**MATERIAL SHOWN:**

* * *

Lemma keeps_envelopes generation es rs : all_ops keeps (process_envelopes generation es rs).
Proof.
  revert rs. induction es as [|e es IH]; intros rs; cbn [process_envelopes]; [done|].
  destruct (negb _); [apply IH|]. split; [done|]. intros []; [apply IH|..]; (split; [done|]; intros []); [apply IH..|].
  destruct (encode_request _); [apply IH|done].
Qed.

Lemma keeps_retire id reason : all_ops keeps (retire id reason).
Proof. by repeat split. Qed.

Lemma wp_bridge_body generation bundle_id c : wpb (bridge_body generation bundle_id c) [] (fun _ own => own = []).
Proof.
  destruct c; cbn [bridge_body]; try (apply wp_keeps; [by repeat split|done]).
  - apply wp_keeps; [|done]. split; [done|]. by intros [].
  - apply wp_bind, wp_request; done.
  - apply wp_bind. eapply wp_mono; [apply wp_attach|]. done.
  - apply wp_keeps; [|done]. apply all_ops_bind; [|done]. split; [done|]. intros [r|]; [done|].
    cbn zeta. case_match; [|done]. split; [done|]. intros []; [done| |done].
    by repeat split.
  - apply wp_keeps; [|done]. split; [done|]. by intros [].
  - apply wp_keeps; [|done]. apply all_ops_bind; [apply keeps_envelopes|done].
Qed.

Lemma reached_pool_inv generation bundle_id w :
  bridge_reached generation bundle_id w -> pool_inv bridge_exec bridge_inv (fun _ _ own => own = []) w.
Proof.
  intros Hr. eapply pool_inv_steps; [apply _|apply wp_bridge_body| |exact Hr].
  exists []. split; [apply bridge_inv_init|constructor].
Qed.

(** ** A dead bridge *)

Definition dead_state (b : Shared) : Prop := st_dead (bs_state b) = true /\ exists T, bridge_inv b T.

Lemma close_attachment_dead id reason b :
  st_dead (bs_state (close_attachment id reason b)) = st_dead (bs_state b).
Proof. unfold close_attachment. destruct (attached id b); [by rewrite take_attachment_state|done]. Qed.
Lemma bundle_file_ok s d t (Q : option OpenEntry -> Disk -> Prop) :
  drive_ok s -> only_files zone d0 d -> Q None d -> (forall e, entry_ok e -> Q (Some e) d) ->
  hwp (bundle_file s t) Q d.
Proof.
  intros Hs Hd HN HQ. unfold bundle_file. apply hwp_then, hwp_ret. destruct (strip_prefix _ _) as [name|]; [|done].
  destruct (_ || _); [by apply hwp_ret|]. rewrite (ok_bridge s Hs).
  apply hwp_then, hwp_canonicalize; [done|]. intros b Hb.
  apply hwp_then, hwp_canonicalize; [done|]. intros p Hp.
  destruct (path_starts_with (path_of p) (path_of b)) eqn:Ep; cbn [negb]; [|by apply hwp_ret].
  apply path_of_prefix in Ep. apply hwp_bind, hwp_is_file. intros file. apply hwp_ret.
  destruct file; [|done]. apply HQ. right. exists p. split_and!; [done|by eapply served_plain|].
  destruct (lookup_back d Hd _ _ Hb) as [Hz|H0]; [left; by eapply zone_prefix|right; by exists b].
Qed.

Lemma create_entry_ok s d now t disposition (Q : Drive * option OpenEntry -> Disk -> Prop) :
  drive_ok s -> only_files zone d0 d ->
  (forall s' o d', drive_ok s' -> only_files zone d0 d' -> (forall e, o = Some e -> entry_ok e) -> Q (s', o) d') ->
  hwp (create_entry now process_id s t disposition) Q d.
Proof.
  intros Hs Hd HQ. unfold create_entry.
  destruct (bool_decide _). { apply hwp_ret, HQ; [done..|]. by intros e [= <-]. }
  apply hwp_bind. apply (hwp_mono _ (fun _ d' => d' = d)).
  2:{ destruct (eq_ignore_ascii_case _ _); [by apply hwp_is_dir|by apply hwp_ret]. }
  intros bundle d1 ->. destruct bundle. { apply hwp_ret, HQ; [done..|]. by intros e [= <-]. }
  destruct (starts_with _ _).
  { apply hwp_bind, bundle_file_ok; [done..| |].
    - apply hwp_ret, HQ; [done..|]. by intros e.
    - intros e He. apply hwp_ret, HQ; [done..|]. by intros ? [= <-]. }
  apply hwp_bind. apply (hwp_mono _ (fun _ d' => d' = d)).
  2:{ destruct (eq_ignore_ascii_case _ _); [by apply hwp_is_file|by apply hwp_ret]. }
  intros b d1 ->. destruct b.
  { apply hwp_ret, HQ; [done..|]. intros e [= <-]. left. apply Hs. }
  apply hwp_bind, resolve_under_root_ok; [done..| |].
  { destruct (is_write_disposition _); by apply hwp_ret, HQ. }
  intros p Hp. destruct (is_write_disposition _).
  - apply hwp_bind, allocate_staging_path_ok; [done..|]. intros s' o d' Hs' Hd' Ho. apply hwp_ret, HQ; [done..|].
    intros e. destruct o as [a|]; [|done]. intros [= <-]. destruct (Ho a eq_refl) as (x & -> & Hx). by exists x, p.
  - apply hwp_ret, HQ; [done..|]. intros e [= <-]. right. exists p. split_and!; [done|by apply zone_plain|by left].
Qed.

(** What a reply may tell, when the disk was [d]: parts of served files. *)
Definition reply_ok (d : Disk) (reply : DriveReply) : Prop :=
  forall io data, reply = DeviceReadResponse io SUCCESS data ->
  exists p c offset len, served p /\ file_at d p = Some c /\ data = btake len (bdrop offset c).

Definition step_ok (d : Disk) (x : Drive * DriveReply) (d' : Disk) : Prop :=
  drive_ok (fst x) /\ only_files zone d0 d' /\ reply_ok d (snd x).

Lemma hwp_reply s reply d d' :
  drive_ok s -> only_files zone d0 d' -> (forall io data, reply <> DeviceReadResponse io SUCCESS data) ->
  hwp (hret (s, reply)) (step_ok d) d'.
Proof. intros Hs Hd Hr. apply hwp_ret. split_and!; [done..|]. intros io data E. by destruct (Hr io data). Qed.

Lemma handle_create_ok s d now io disposition path :
  drive_ok s -> only_files zone d0 d ->
  hwp (handle_create now process_id s io disposition path) (step_ok d) d.
Proof.
  intros Hs Hd. unfold handle_create. apply hwp_bind, create_entry_ok; [done..|]. intros s' o d' Hs' Hd' Ho.
  destruct o as [e|]; [|by apply hwp_reply]. cbn [allocate_file_id]. cbv zeta.
  assert (drive_ok (set_open_files (<[dr_next_file_id s' := e]>
    (dr_open_files (set_next_ids (wrapping_succ 32 (dr_next_file_id s')) (dr_next_staging_id s') s')))
    (set_next_ids (wrapping_succ 32 (dr_next_file_id s')) (dr_next_staging_id s') s'))) as Hx.
  { apply insert_entry_ok; [by apply set_next_ids_ok|by apply Ho]. }
  destruct (_ || _); apply hwp_reply; try done. by apply drive_record_ok.
Qed.

Lemma finalize_write_ok d a b expected (Q : unit -> Disk -> Prop) :
  only_files zone d0 d -> zone a -> zone b -> (forall d', only_files zone d0 d' -> Q tt d') ->
  hwp (finalize_write dir_size (path_of a) (path_of b) expected) Q d.
Proof.
  intros Hd Ha Hb HQ. unfold finalize_write. apply hwp_bind, hwp_len. intros [len|]; [|by apply hwp_ret, HQ].
  destruct (match expected with Some _ => _ | None => _ end); [by apply hwp_ret, HQ|].
  apply hwp_bind, hwp_rename; [by apply disk_plain, zone_plain..|]. intros o d' Hd'. apply hwp_ret, HQ.
  eapply only_files_trans; [done|]. eapply only_files_weaken, Hd'. by intros ? [->| ->].
Qed.

Lemma handle_close_ok s d io :
  drive_ok s -> only_files zone d0 d -> hwp (handle_close dir_size s io) (step_ok d) d.
Proof.
  intros Hs Hd. unfold handle_close.
  assert (drive_ok (set_open_files (delete (io_file_id io) (dr_open_files s))
    (set_listings (delete (io_file_id io) (dr_listings s)) s))) as Hs'.
  { by apply (delete_entry_ok _ (set_listings _ s)), set_listings_ok. }
  apply hwp_bind. apply (hwp_mono _ (fun _ d' => only_files zone d0 d')); [intros []; intros; by apply hwp_reply|].
  destruct (dr_open_files s !! io_file_id io) as [[| |p|st de x]|] eqn:E; try by apply hwp_ret.
  destruct (ok_entries s Hs _ _ E) as (a & b & -> & -> & Ha & Hb).
  apply hwp_bind, hwp_len. intros o. by apply finalize_write_ok.
Qed.

Lemma handle_read_ok s d io length offset :
  drive_ok s -> only_files zone d0 d -> hwp (handle_read s io length offset) (step_ok d) d.
Proof.
  intros Hs Hd. unfold handle_read.
  destruct (dr_open_files s !! io_file_id io) as [[| |p|st de x]|] eqn:E; try by apply hwp_reply.
  apply hwp_bind, hwp_read_at; [by apply hwp_reply|]. intros q c Hq Hc. apply hwp_ret. split_and!; [|done|].
  - destruct (_ || _); [by apply drive_record_ok|done].
  - intros io' data [= _ <-]. exists q, c, offset, length. split_and!; [|done..].
    destruct (ok_entries s Hs _ _ E) as [->|(x & -> & Hx & Hsv)].
    + destruct (lookup_back d Hd _ _ Hq) as [Hz|H0]; [by left|right; by exists q].
    + apply lookup_path_of in Hq as ->; [done|]. by apply disk_plain.
Qed.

* * *

**DIRECTIONS:** The first line of the data, the line with "- apply wp_bind, wp_request; done.", and all lines in between are to be copied exactly. Leave out everything else.

**RESPONSE:**
Lemma keeps_envelopes generation es rs : all_ops keeps (process_envelopes generation es rs).
Proof.
  revert rs. induction es as [|e es IH]; intros rs; cbn [process_envelopes]; [done|].
  destruct (negb _); [apply IH|]. split; [done|]. intros []; [apply IH|..]; (split; [done|]; intros []); [apply IH..|].
  destruct (encode_request _); [apply IH|done].
Qed.

Lemma keeps_retire id reason : all_ops keeps (retire id reason).
Proof. by repeat split. Qed.

Lemma wp_bridge_body generation bundle_id c : wpb (bridge_body generation bundle_id c) [] (fun _ own => own = []).
Proof.
  destruct c; cbn [bridge_body]; try (apply wp_keeps; [by repeat split|done]).
  - apply wp_keeps; [|done]. split; [done|]. by intros [].
  - apply wp_bind, wp_request; done.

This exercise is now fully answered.